Para arranjar trabalho mais certo, bate à porta do capitão Henrique Galvão, o homem-forte da Emissora Nacional, que fôra juri do concurso ‘À procura de um actor e de uma actriz'. Quer fazer teatro radiofónico. A resposta chega-lhe desanimadora. Galvão diz-lhe: "Oh Igrejas Caeiro, você ganhou, mas o teatro radiofónico tem outra expressão". E obriga-o a fazer testes.
"Lembro-me que estive uns 15 minutos a falar de cor sobre uma festa badalada. No final, ele perguntou-me se eu não queria ser locutor. Fui logo à empresa onde ainda trabalhava e disse ao patrão que já tinha uma coisa certa na vida e que essa coisa era a rádio, que me demitia."
Acaba o contrato com o Dona Maria II, e segue parte dos actores da companhia para o Teatro da Trindade. O director era António Lopes Ribeiro. "Nessa altura, ele era um homem muito ligado ao regime e eu já andava nas coisas do contra. Mas ele lá gostava de mim e metia cunha, quando a peça ia para o Porto, para me dispensar do trabalho na Emissora em Lisboa, arranjou maneira de eu ficar responsável pela selecção de locutores."
Apesar do aliado, o director da EN começou a ter dúvidas sobre a propriedade de ser o tal "homem do contra" a fazer a selecção dos novos radialistas. E não fosse o regime considerar a influência perniciosa, colocou o dilema ao presidente do conselho. "Salazar mandou uma notazinha a dizer - ‘Esse senhor vai ao Porto pela última vez, pois de futuro terá de escolher o que quer, o teatro ou a rádio.'"
Mas Igrejas Caeiro continua, e até faz cinema. Em 1946 estreia-se em ‘Camões' de Leitão de Barros, com António Vilar e Eunice Muñoz.
'UMA NOTA DE 500 ESCUDOS NÃO SE PODE DEITAR FORA'
No Teatro da Trindade conhece aquela que seria a sua sogra, Elvira Velez, a actriz que emparelhou com Vasco Santana em ‘Zequinha e Léle'. A filha, Irene, costuma ir vê-la ao teatro e é ali que topa com Igrejas Caeiro. Após três meses de conversa, casam. Ele ainda estava na tropa.

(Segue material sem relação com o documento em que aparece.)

(** X14: the id of a row that a row of a child table references cannot be
    changed: no foreign key has an ON UPDATE clause, so the UPDATE fails
    and the database stays as it was; when the new row passes the checks
    that come first, the failure is a foreign-key violation. *)
Theorem referenced_id_cannot_change (t : table) (e : env) (k v : value)
        (st : statement) (d : db) (child_ fk : string)
        (before after : list row) (OLD r : row) :
  In t schema -> shaped d = true ->
  In (child_, fk, tbl_name t, "id") foreign_keys ->
  locate "id" k (d (tbl_name t)) = Some (before, OLD, after) ->
  assoc "id" st = Some v -> v <> k ->
  In r (d child_) -> get fk r = k ->
  let NEW := update_updated_at_column e (assign st OLD) in
  (exists err, update e t k st d = (d, Failed err))
  /\ (check_statement t st = None ->
      check_not_null t NEW = None ->
      check_unique t NEW (before ++ after) = None ->
      check_references t (changed OLD NEW) NEW d = None ->
      exists c f,
        update e t k st d = (d, Failed (foreign_key_violation c f))).
Proof.
  intros Ht Hs Hk Hl Hid Hv Hr Hfk NEW.
  pose proof (locate_some _ _ _ _ _ _ Hl) as [Hrows Hm].
  apply matches_true in Hm. destruct Hm as [Hnull Hold].
  assert (Hkeys : map fst OLD = column_names t).
  { apply (shaped_row d t OLD Hs Ht). rewrite Hrows.
    apply in_or_app. right. now left. }
  assert (Hnew : get "id" NEW = v).
  { unfold NEW, update_updated_at_column.
    rewrite get_set_other by discriminate.
    rewrite get_assign, Hid; [reflexivity|]. rewrite Hkeys.
    destruct (id_column t Ht) as (_ & c & Hc & <- & _). now apply in_map. }
  destruct (foreign_key_referencing t child_ fk "id" Ht Hk) as (_ & a & Hf).
  assert (Hrd : exists c f, check_referenced t OLD NEW d
                            = Some (foreign_key_violation c f)).
  { unfold check_referenced.
    set (chk := fun f0 : reference => if value_eqb _ _ then None else _).
    assert (Hne : chk {| child := child_; child_column := fk;
                         parent_column := "id"; on_delete := a |} <> None).
    { unfold chk. cbn [parent_column child_column child].
      destruct (value_eqb (get "id" OLD) (get "id" NEW)) eqn:Heq.
      - apply value_eqb_eq in Heq. congruence.
      - assert (Hex : existsb (fun o => matches (get fk o) (get "id" OLD))
                              (d child_) = true).
        { apply existsb_exists. exists r. split; [exact Hr|].
          apply matches_true. split; congruence. }
        rewrite Hex. discriminate. }
    destruct (first_error_exists chk _ _ Hf Hne) as (y & err & _ & Hy & ->).
    unfold chk in Hy.
    destruct (value_eqb _ _); [discriminate|].
    destruct (existsb _ _); [|discriminate].
    injection Hy as <-. eauto. }
  destruct Hrd as (c & f & Hrd).
  unfold update. rewrite (primary_key_id t Ht), Hl.
  rewrite (fire_before_update t e _ Ht). fold NEW. rewrite Hrd. split.
  - destruct (check_statement t st); [eauto|].
    destruct (check_not_null t NEW); [cbn; eauto|].
    destruct (check_unique t NEW (before ++ after)); [cbn; eauto|].
    destruct (check_references t (changed OLD NEW) NEW d); cbn; eauto.
  - intros H1 H2 H3 H4. rewrite H1, H2, H3, H4. cbn. eauto.
Qed.

Lemma referenced_id_cannot_change_witness :
  exists err,
    update (Scenario.at_ 40 12) organizers (uuid 2) Scenario.renumber
           Scenario.box_office
    = (Scenario.box_office, Failed err).
Proof.
  let o := eval vm_compute in (Scenario.box_office "organizers") in
  let v := eval vm_compute in (Scenario.box_office "events") in
  match o with
  | ?west :: ?rest =>
      match v with
      | ?meetup :: _ =>
          apply (referenced_id_cannot_change organizers (Scenario.at_ 40 12)
                   (uuid 2) (uuid 42) Scenario.renumber Scenario.box_office
                   "events" "organizer_id" [] rest west meetup)
      end
  end.
  - cbn. tauto.
  - vm_compute. reflexivity.
  - cbn. tauto.
  - vm_compute. reflexivity.
  - reflexivity.
  - discriminate.
  - vm_compute. left. reflexivity.
  - reflexivity.
Defined.

(** X15: in a database with unique keys, the row an UPDATE works on is the
    only row of the table that has the key. *)
Theorem target_is_unique (t : table) (k : value) (d : db) (OLD r : row) :
  In t schema -> keys_unique d ->
  target t k d = Some OLD ->
  In r (d (tbl_name t)) -> get "id" r = k -> r = OLD.
Proof.
  intros Ht Hk Htg Hr Hkey.
  apply (target_is_the_row t k d OLD r Ht Hk Htg Hr).
  now rewrite (primary_key_id t Ht).
Qed.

Em 1948 é despedido da Emissora Nacional por assinar, com mais 12 trabalhadores da estação, um documento no âmbito do Movimento de Unidade Democrática. "Queriam eleições livres. Numa das folhas do abaixo-assinado o meu nome até aparecia à cabeça. Fui chamado à polícia, perguntaram-me quem é que me tinha chamado para assinar uma coisa daquelas. Eu disse-lhe que não sabia, que aquilo estava em toda a parte."
Irene Velez apoquenta-se, Igrejas Caeiro está desempregado. O casal recebe a notícia na Costa da Caparica onde passava férias. Mas apesar disso: "Dormi tão bem nessa noite!".